Un año. Ayer un año. Dios... un año que le vino todo aquello. Lo interpreto como una ráfaga de aire, porque fue tan de pronto y además le inspiró. Le inspiró en empezar a creer que era posible cumplir el sueño que había estado esperando siempre. Y la verdad, no lo sé, si ese sueño se cumplió por temporada, o realmente no estaba cumplido. Es curioso, sabéis? Sí, porque ayer fue un día que no sabía como tomárselo. Adoptar el pensamiento de pasota y decir, mira, hay que superar el día, o aprovecharlo para pensar en todo lo que había pasado. Y verdaderamente, le era imposible no acordarse de todos aquellos momentos, recuerdos malos, buenos...y decir, esto es grande! Grande..quién mejor sino. Grande en el sentido de referirse a algo que no te cabe dentro, importante, inolvidable, pero grande también en el sentido de que esto es para reírse para llorar al mismo tiempo. Sí, porque no os podéis ni hacer una idea de las cosas y las situaciones que se montan en su vida. Es que te paras a pensar y como se ha podido a llegar a tal tensión y a un año de pasar de no poder separarte de alguien a no hablarte. Ay por dios...lo que yo diga, estas cosas no son normales.

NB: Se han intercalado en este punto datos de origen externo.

(** * Vortex download management (extensions/download_management/index.ts)

    A shallow embedding of the download bookkeeping of the extension:
    the archive-extension filter, the startup recovery of interrupted
    downloads, the directory watcher, the directory refresh, the import
    of files and the speed reporting.

    Conventions of the embedding.
    - The redux store is a value; [store.dispatch] is recorded as an
      effect, and the effects an operation produces are a list in the
      order the code produces them.  Promise continuations are run at the
      point where their input (the outcome of the file-system call) is
      known; that outcome is an input of the model.
    - A JavaScript value that may be [undefined] is an [option].
    - Byte counts are integers; JavaScript numbers are modelled as exact
      integers plus [NaN], which is what they are below 2^53.
    - The object [state.persistent.downloads.files] is a finite map from
      download ids to records.  [Object.keys] enumerates it in the order of
      [map_to_list]; no property below depends on that order. *)

From Stdlib Require Import ZArith List String Ascii Lia Bool.
From stdpp Require Import base gmap strings list option.

Open Scope string_scope.
Open Scope Z_scope.
Open Scope list_scope.

(** ** JavaScript values *)

Module JS.

(** A number: an integer or [NaN]. *)
Inductive number := NaN | Num (z : Z).

(** [ToNumber] of a numeric field that may be [undefined]. *)
Definition toNumber (v : option Z) : number :=
  match v with
  | Some z => Num z
  | None => NaN
  end.

Definition add (a b : number) : number :=
  match a, b with
  | Num x, Num y => Num (x + y)
  | _, _ => NaN
  end.

Definition sub (a b : number) : number :=
  match a, b with
  | Num x, Num y => Num (x - y)
  | _, _ => NaN
  end.

Definition isNaN (a : number) : bool :=
  match a with
  | NaN => true
  | Num _ => false
  end.

(** [v !== 0] for a numeric field that may be [undefined]. *)
Definition neq_zero (v : option Z) : bool :=
  match v with
  | Some 0 => false
  | _ => true
  end.

End JS.

(** Modelled from the spec: [truthy] of util/util is not under src/; it is
    JavaScript truthiness ([!!val]), which is how every call site uses it:
    [undefined], the empty string and [0] are falsy, every array is truthy,
    the empty one too. *)
Class Truthy (A : Type) := truthy : A -> bool.

#[global] Instance truthy_string : Truthy string :=
  fun s => negb (String.eqb s "").
#[global] Instance truthy_array {A : Type} : Truthy (list A) :=
  fun _ => true.
#[global] Instance truthy_undefined {A : Type} `{Truthy A} : Truthy (option A) :=
  fun o => match o with
           | None => false
           | Some a => truthy a
           end.

(** Modelled from the spec: [sum] of util/util is not under src/; the
    spec's sum over all chunks, as a left fold of JavaScript addition
    from 0. *)
Definition sum (container : list JS.number) : JS.number :=
  fold_left JS.add container (JS.Num 0).

(** ** The persisted records *)

(** The fields of a chunk that index.ts reads. *)
Record IChunk := mkChunk {
  chunk_size : option Z
}.

(** The fields of [IDownload] that index.ts reads or that the actions it
    dispatches write. *)
Record IDownload := mkDownload {
  state : string;
  localPath : option string;
  urls : option (list string);
  size : option Z;
  received : option Z;
  chunks : option (list IChunk);
  game : option string
}.

(** [state.persistent.downloads] *)
Record Downloads := mkDownloads {
  files : gmap string IDownload;
  speed : option Z;
  speedHistory : list Z
}.

(** ** Actions and effects *)

(** The actions of actions/state that index.ts dispatches.
    [removeDownload] can be handed [nameIdMap[name]], which may be
    [undefined]. *)
Inductive action :=
| addLocalDownload (id : string) (gameId : option string)
                   (fileName : string) (fileSize : Z)
| removeDownload (id : option string)
| setDownloadInterrupted (id : string) (realReceived : JS.number)
| downloadProgress (id : string) (received total : Z)
                   (chunks : list IChunk) (urls : option (list string))
| setDownloadSpeed (speed : Z)
| setDownloadSpeeds (speeds : list Z).

(** What an operation does to the world, in order. *)
Inductive effect :=
| Dispatch (a : action)                 (* store.dispatch(a) *)
| FsRemove (path : string)              (* fs.removeAsync(path) *)
| FsCopy (source destination : string)  (* fs.copyAsync *)
| Emit (event : string) (ids : list string)
| Schedule                              (* speedsDebouncer.schedule() *).

#[global] Instance number_eq_dec : EqDecision JS.number.
Proof. solve_decision. Defined.
#[global] Instance IChunk_eq_dec : EqDecision IChunk.
Proof. solve_decision. Defined.
#[global] Instance action_eq_dec : EqDecision action.
Proof. solve_decision. Defined.
#[global] Instance effect_eq_dec : EqDecision effect.
Proof. solve_decision. Defined.

(** The actions among a list of effects. *)
Definition dispatched (es : list effect) : list action :=
  omap (fun e => match e with Dispatch a => Some a | _ => None end) es.

(** The paths handed to [fs.removeAsync]. *)
Definition removedFiles (es : list effect) : list string :=
  omap (fun e => match e with FsRemove p => Some p | _ => None end) es.

(** ** The reducer *)

Module Reducer.

Definition localDownload (gameId : option string) (fileName : string)
           (fileSize : Z) : IDownload :=
  {| state := "finished"; localPath := Some fileName; urls := Some [];
     size := Some fileSize; received := Some fileSize;
     chunks := Some []; game := gameId |}.

Definition interrupt (realReceived : JS.number) (d : IDownload)
  : IDownload :=
  {| state := "interrupted"; localPath := localPath d; urls := urls d;
     size := size d;
     received := match realReceived with
                 | JS.Num z => Some z
                 | JS.NaN => None
                 end;
     chunks := chunks d; game := game d |}.

Definition progress (rcvd total : Z) (cs : list IChunk)
           (us : option (list string)) (d : IDownload) : IDownload :=
  {| state := state d; localPath := localPath d;
     urls := match us with Some u => Some u | None => urls d end;
     size := Some total; received := Some rcvd;
     chunks := Some cs; game := game d |}.

Definition withFiles (f : gmap string IDownload -> gmap string IDownload)
           (s : Downloads) : Downloads :=
  {| files := f (files s); speed := speed s;
     speedHistory := speedHistory s |}.

(** Modelled from the spec: [stateReducer] of reducers/state is not
    under src/.  A record is created by a local download, removed by
    [removeDownload] (which, as the comment in the change handler says,
    does nothing if the download was already removed), moved to
    [interrupted] with its byte count by [setDownloadInterrupted], and
    updated in place by [downloadProgress]; [setDownloadSpeed] stores
    the reported speed and appends it to the speed history (whose bound
    is not modelled), [setDownloadSpeeds] replaces the history. *)
Definition reduce (s : Downloads) (a : action) : Downloads :=
  match a with
  | addLocalDownload id gameId fileName fileSize =>
      withFiles (insert id (localDownload gameId fileName fileSize)) s
  | removeDownload (Some id) => withFiles (delete id) s
  | removeDownload None => s
  | setDownloadInterrupted id realReceived =>
      withFiles (alter (interrupt realReceived) id) s
  | downloadProgress id rcvd total cs us =>
      withFiles (alter (progress rcvd total cs us) id) s
  | setDownloadSpeed v =>
      {| files := files s; speed := Some v;
         speedHistory := speedHistory s ++ [v] |}
  | setDownloadSpeeds vs =>
      {| files := files s; speed := speed s; speedHistory := vs |}
  end.

Definition reduceAll (s : Downloads) (acts : list action) : Downloads :=
  fold_left reduce acts s.

End Reducer.

(** The store after the dispatches among [es]. *)
Definition applyEffects (s : Downloads) (es : list effect) : Downloads :=
  Reducer.reduceAll s (dispatched es).

(** ** Known archive extensions *)

Definition archiveExtLookup : gset string :=
  list_to_set
    [".zip"; ".z01"; ".7z"; ".rar"; ".r00"; ".001"; ".bz2"; ".bzip2"; ".gz";
     ".gzip"; ".xz"; ".z"; ".fomod"].

(** The outcome of a promise of the file system: resolved with a value,
    or rejected with an error code. *)
Inductive fsResult (A : Type) :=
| Resolved (a : A)
| Rejected (code : string).
Arguments Resolved {A} a.
Arguments Rejected {A} code.

(** What index.ts reads of [fs.Stats]. *)
Record Stats := mkStats {
  stat_size : Z;
  isDirectory : bool
}.

Section Vortex.

(** Node's [path] module and [String.prototype.toLowerCase] belong to the
    platform; they are taken as given. *)
Variable extname : string -> string.
Variable toLowerCase : string -> string.
Variable join : string -> string -> string.
Variable basename : string -> string.

(** [getDownloadGames] of util/getDownloadGames is not under src/. *)
Variable getDownloadGames : IDownload -> list string.

Definition knownArchiveExt (filePath : option string) : bool :=
  if negb (truthy filePath) then false
  else match filePath with
       | Some p => bool_decide (toLowerCase (extname p) ∈ archiveExtLookup)
       | None => false
       end.

(** ** Startup: downloads interrupted by the last shutdown *)

Definition interruptedStates : list string := ["init"; "started"; "pending"].

(** [['init', 'started', 'pending'].indexOf(downloads[id].state) !== -1] *)
Definition isInterrupted (d : IDownload) : bool :=
  bool_decide (state d ∈ interruptedStates).

Definition realSize (d : IDownload) : JS.number :=
  let realSize :=
    if JS.neq_zero (size d)
    then JS.sub (JS.toNumber (size d))
           (sum (map (fun chunk => JS.toNumber (chunk_size chunk))
                     (default [] (chunks d))))
    else JS.Num 0 in
  if JS.isNaN realSize then JS.Num 0 else realSize.

(** The body of [interruptedDownloads.forEach], up to the point where it
    returns: the file removal is started, its continuation is
    [recoverThen]. *)
Definition recoverSync (downloadPath : option string) (id : string)
           (d : IDownload) : list effect :=
  if negb (truthy (urls d)) then
    match downloadPath, localPath d with
    | Some dp, Some lp => [FsRemove (join dp lp)]
    | _, _ => [Dispatch (removeDownload (Some id))]
    end
  else [Dispatch (setDownloadInterrupted id (realSize d))].

(** The [.then] of [fs.removeAsync]: it runs only if the removal of that
    path resolved. *)
Definition recoverThen (removed : string -> bool)
           (downloadPath : option string) (id : string) (d : IDownload)
  : list effect :=
  if negb (truthy (urls d)) then
    match downloadPath, localPath d with
    | Some dp, Some lp =>
        if removed (join dp lp) then [Dispatch (removeDownload (Some id))]
        else []
    | _, _ => []
    end
  else [].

Necesito una explicación, del destino, de ese mismo. ¿Cómo amigas que realmente son o han sido amigas de verdad, pueden llegar hasta tal punto de no hablarse y de no olvidarse a la misma vez? Y ahora me dirá, si fueran amigas de verdad, no estarían así. La cosa es que ni comen ni dejan comer. Ni quieren estar separadas, ni pueden estar juntas. A veces pienso en que el problema que tienen es que se tuvieron tanto aprecio que se les fue de la mano. Y mira que soy de esas personas que no creen en el destino porque no creo que exista una fuerza sobre-elevada que te lo entregue todo y que al mismo tiempo te lo arrebate, pero si realmente no fueran tan amigas de verdad, podría haber pasado un año y que después de tantísimo jaleo se quieran tanto como el primer día? No lo sé, es un jaleo para llevarse horas y no descubrir que lo que hay más que nada es un orgullo detrás de todo. Y que todo quedará olvidado en cuánto P venga a A. y B solo sea un pasado que ni se recuerde. Y podría ser también que A esté hablando en tercera persona desde hace rato.